--- TASK GOAL ---
Look below for the line containing "else if is_digit" and the line containing "(** [readToken] while"; repeat exactly those two lines and all lines between them, and nothing else.

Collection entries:
(** ** Tokens *)

Definition getNextChar (current : Location) : byte * Location :=
  match current with [] => (NUL, []) | c :: current => (c, current) end.

Definition is_blank (c : byte) : bool := let z := bz c in (z =? 32) || (z =? 9) || (z =? 13) || (z =? 10).

Fixpoint skipSpaces (current : Location) : Location :=
  match current with c :: current' => if is_blank c then skipSpaces current' else current | [] => [] end.

Definition match_ (pattern : bytes) (current : Location) : bool * Location :=
  if decide (length current < length pattern)%nat then (false, current)
  else if decide (take (length pattern) current = pattern) then (true, drop (length pattern) current)
  else (false, current).

(** The loop of [readCStyleComment]; it stops before the slash. *)
Fixpoint c_comment_loop (current : Location) : Location :=
  match current with
  | [] => []
  | c :: current' => if (bz c =? 42) && (bz (default NUL (head current')) =? 47) then current' else c_comment_loop current'
  end.
Definition readCStyleComment (current : Location) : bool * Location :=
  let '(c, current) := getNextChar (c_comment_loop current) in (bz c =? 47, current).

Fixpoint cpp_comment_loop (current : Location) : Location :=
  match current with
  | [] => []
  | c :: current' => if (bz c =? 13) || (bz c =? 10) then current' else cpp_comment_loop current'
  end.
Definition readCppStyleComment (current : Location) : bool * Location := (true, cpp_comment_loop current).

Definition readComment (current : Location) : bool * Location :=
  let '(c, current) := getNextChar current in
  if bz c =? 42 then readCStyleComment current
  else if bz c =? 47 then readCppStyleComment current
  else (false, current).

(** [in(c, '.', 'e', 'E', '+', '-')], and the one without ['-']. *)
Definition in_number (c : byte) : bool :=
  let z := bz c in (z =? 46) || (z =? 101) || (z =? 69) || (z =? 43) || (z =? 45).
Definition in_double (c : byte) : bool := let z := bz c in (z =? 46) || (z =? 101) || (z =? 69) || (z =? 43).

Fixpoint readNumber (current : Location) : Location :=
  match current with
  | c :: current' => if is_digit c || in_number c then readNumber current' else current
  | [] => []
  end.

(** The loop with the last character read in [c]. *)
Fixpoint string_loop (c : byte) (current : Location) : bool * Location :=
  match current with
  | [] => (bz c =? 34, [])
  | c :: current =>
      if bz c =? 92 then
        match current with
        | [] => (bz c =? 34, [])
        | _ :: current => string_loop c current
        end
      else if bz c =? 34 then (true, current)
      else string_loop c current
  end.
Definition readString (current : Location) : bool * Location := string_loop NUL current.

Definition readToken (current : Location) : Token * Location :=
  let start := skipSpaces current in
  let '(c, current) := getNextChar start in
  let z := bz c in
  let '(type, (ok, current)) :=
    if z =? 123 then (tokenObjectBegin, (true, current))
    else if z =? 125 then (tokenObjectEnd, (true, current))
    else if z =? 91 then (tokenArrayBegin, (true, current))
    else if z =? 93 then (tokenArrayEnd, (true, current))
    else if z =? 34 then (tokenString, readString current)
    else if z =? 47 then (tokenComment, readComment current)
    else if is_digit c || (z =? 45) then (tokenNumber, (true, readNumber current))
    else if z =? 116 then (tokenTrue, match_ (lit "rue") current)
    else if z =? 102 then (tokenFalse, match_ (lit "alse") current)
    else if z =? 110 then (tokenNull, match_ (lit "ull") current)
    else if z =? 44 then (tokenArraySeparator, (true, current))
    else if z =? 58 then (tokenMemberSeparator, (true, current))
    else if z =? 0 then (tokenEndOfStream, (true, current))
    else (tokenError, (false, current)) in
  (mkToken (if ok then type else tokenError) start current, current).

(** [readToken] while the token is a comment; every round consumes one. *)
Fixpoint comment_loop (fuel : nat) (token : Token) (current : Location) : res (Token * Location) :=
  match fuel with
  | O => NoFuel
  | S fuel =>
      if decide (tok_type token = tokenComment) then let '(token, current) := readToken current in comment_loop fuel token current
      else Ret (token, current)
  end.
Definition skip_comments (token : Token) (current : Location) : res (Token * Location) :=
  comment_loop (S (S (length current))) token current.

Definition skipCommentTokens (f : Features) (current : Location) : res (Token * Location) :=
  let '(token, current) := readToken current in
  if allowComments_ f then skip_comments token current else Ret (token, current).

(** ** Errors *)

Definition addError (r : Reader) (message : bytes) (token : Token) (extra : option Location) : Reader :=
  mkReader (current_ r) (errors_ r ++ [mkErrorInfo token message extra]).

(** Reading tokens adds no errors, so none are discarded. *)
Fixpoint recover_loop (fuel : nat) (skipUntilToken : TokenType) (current : Location) : res Location :=
  match fuel with
  | O => NoFuel
  | S fuel =>
      let '(skip, current) := readToken current in
      if decide (tok_type skip = skipUntilToken \/ tok_type skip = tokenEndOfStream) then Ret current
      else recover_loop fuel skipUntilToken current
  end.
Definition recoverFromError (r : Reader) (skipUntilToken : TokenType) : res Reader :=
  c ← recover_loop (S (length (current_ r))) skipUntilToken (current_ r); Ret (with_current r c).

Definition addErrorAndRecover (r : Reader) (message : bytes) (token : Token) (skipUntilToken : TokenType) : res Reader :=
  recoverFromError (addError r message token None) skipUntilToken.

(** ** Decoding

    A decoder returns its value or the error it adds. *)

Definition outcome (A : Type) : Type := (A + (bytes * option Location))%type.

Definition hex_value (c : byte) : option Z :=
  let z := bz c in
  if (48 <=? z) && (z <=? 57) then Some (z - 48)
  else if (97 <=? z) && (z <=? 102) then Some (z - 97 + 10)
  else if (65 <=? z) && (z <=? 70) then Some (z - 65 + 10)
  else None.

(** The loop over the four digits; [tail] is what follows the string. *)
Fixpoint hex_loop (n : nat) (unicode : Z) (current tail : bytes) : res (outcome (Z * bytes)) :=
  match n with
  | O => Ret (inl (unicode, current))
  | S n =>
      match current with
      | [] => Undef
      | c :: current =>
          match hex_value c with
          | Some v => hex_loop n (unicode * 16 + v) current tail
          | None => Ret (inr (lit "Bad unicode escape sequence in string: hexadecimal digit expected.", Some (current ++ tail)))
          end
      end
  end.

Definition decodeUnicodeEscapeSequence (current tail : bytes) : res (outcome (Z * bytes)) :=
  if decide (length current < 4)%nat then
    Ret (inr (lit "Bad unicode escape sequence in string: four digits expected.", Some (current ++ tail)))
  else hex_loop 4 0 current tail.
(* ===== verification/MSort.v ===== *)
(** * MSort: [main] of msort.cc

    The external merge sort: initial runs, then merge passes between two
    temporary files until the run length reaches the number of records. *)

From S2P Require Import Prelude CLib JsonValue Schema Runs RunIterator MergeRuns.

(** ** Single-precision arithmetic of [ceil((float)num_records / run_length)]

    A non-negative [float] is an integer of at most 24 bits scaled by a power
    of two; conversions and quotients round to nearest, ties to even. *)

Definition round_half_even (n d : Z) : Z :=
  let q := n / d in
  let r := n mod d in
  if 2 * r <? d then q
  else if d <? 2 * r then q + 1
  else if Z.even q then q else q + 1.

(** An integer converted to [float], as an integer again. *)
Definition float_of_Z (z : Z) : Z :=
  let s := Z.log2 z - 23 in
  if s <=? 0 then z else round_half_even z (2 ^ s) * 2 ^ s.

(** The exponent of [a / b]: [2^e <= a / b < 2^(e + 1)]. *)
Definition quotient_exp (a b : Z) : Z :=
  let e0 := Z.log2 a - Z.log2 b in
  if (if 0 <=? e0 then 2 ^ e0 * b <=? a else b <=? a * 2 ^ (- e0)) then e0 else e0 - 1.

(** [ceil(a / b)] for positive floats of integer value. *)
Definition ceil_float_div (a b : Z) : Z :=
  let s := 23 - quotient_exp a b in
  if 0 <=? s then - (- round_half_even (a * 2 ^ s) b / 2 ^ s)
  else round_half_even a (b * 2 ^ (- s)) * 2 ^ (- s).

Definition num_runs_of (num_records run_length : Z) : Z :=
  ceil_float_div (float_of_Z num_records) (float_of_Z run_length).

(** ** The program *)

Definition tmp_file : bytes := lit "tmp_file".
Definition tmp_file2 : bytes := lit "tmp_file2".

Section msort.
Context `{Heap, QSort}.

(** The loop that creates the iterators of a pass. *)
Fixpoint make_iterators (runs : FILE) (run_length buf_size : Z) (s : Schema) (next_id : Z)
    (i n : nat) {struct n} : res (list RunIterator * FILE * Z) :=
  match n with
  | O => Ret ([], runs, next_id)
  | S n =>
      '(it, runs, next_id) ←
        new_RunIterator runs (i64 (u64 (u64 (run_length * record_size s) * Z.of_nat i)))
          run_length buf_size s next_id;
      '(its, runs, next_id) ← make_iterators runs run_length buf_size s next_id (S i) n;
      Ret (it :: its, runs, next_id)
  end.

(** The [while] loop over the merge passes. *)
Fixpoint pass_loop (fuel : nat) (fs : filesystem) (s : Schema) (output_file : bytes)
    (num_records k buf_size : Z) (buf : bytes) (flip : bool) (run_length next_id : Z)
    {struct fuel} : res filesystem :=
  match fuel with
  | O => NoFuel
  | S fuel' =>
      if decide (run_length < num_records) then
        if decide (run_length <= 0) then Undef
        else
          let num_runs := num_runs_of num_records run_length in
          let read_filename := if flip then tmp_file2 else tmp_file in
          let write_filename :=
            if decide (num_runs < k \/ num_runs * run_length = num_records) then output_file
            else if flip then tmp_file else tmp_file2 in
          runs ← of_option (fopen_r fs read_filename);
          '(iterators, runs, next_id) ←
            make_iterators runs run_length buf_size s next_id 0 (Z.to_nat num_runs);
          let '(fs, sorted_runs) := fopen_w fs write_filename in
          '(fs, _, _, _) ← merge_runs fuel fs runs iterators sorted_runs 0 buf buf_size;
          if decide (- 2^63 <= run_length * k < 2^63) then
            pass_loop fuel' fs s output_file num_records k buf_size buf (negb flip)
              (run_length * k) next_id
          else Undef
      else Ret fs
  end.

(** From the opening of the input file to the end.  [buf] is an array of
    [memory_capacity] bytes on the stack, which a negative argument turned
    into an [unsigned long] cannot be. *)
Definition external_sort (fuel : nat) (fs : filesystem) (s : Schema)
    (input_file output_file : bytes) (memory_capacity k : Z) : res (Z * filesystem) :=
  in_fp ← of_option (fopen_r fs input_file);
  let '(fs, tmp_out) := fopen_w fs tmp_file in
  if decide (record_size s = 0) then Undef
  else
    let run_length := memory_capacity / record_size s in
    '(fs, in_fp, _) ← mk_runs fs in_fp tmp_out run_length s;
    num_records ← number_of_records fs in_fp (record_size s);
    k1 ← int_add k 1;
    if decide (k1 = 0 \/ 2^31 <= memory_capacity) then Undef
    else
      let buf := malloc_bytes (Z.to_nat memory_capacity) in
      let buf_size := memory_capacity / u64 k1 in
      fs ← pass_loop fuel fs s output_file num_records k buf_size buf false run_length 0;
      Ret (0, remove (remove fs tmp_file) tmp_file2).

--- YOUR SOLUTION ---
    else if is_digit c || (z =? 45) then (tokenNumber, (true, readNumber current))
    else if z =? 116 then (tokenTrue, match_ (lit "rue") current)
    else if z =? 102 then (tokenFalse, match_ (lit "alse") current)
    else if z =? 110 then (tokenNull, match_ (lit "ull") current)
    else if z =? 44 then (tokenArraySeparator, (true, current))
    else if z =? 58 then (tokenMemberSeparator, (true, current))
    else if z =? 0 then (tokenEndOfStream, (true, current))
    else (tokenError, (false, current)) in
  (mkToken (if ok then type else tokenError) start current, current).

(** [readToken] while the token is a comment; every round consumes one. *)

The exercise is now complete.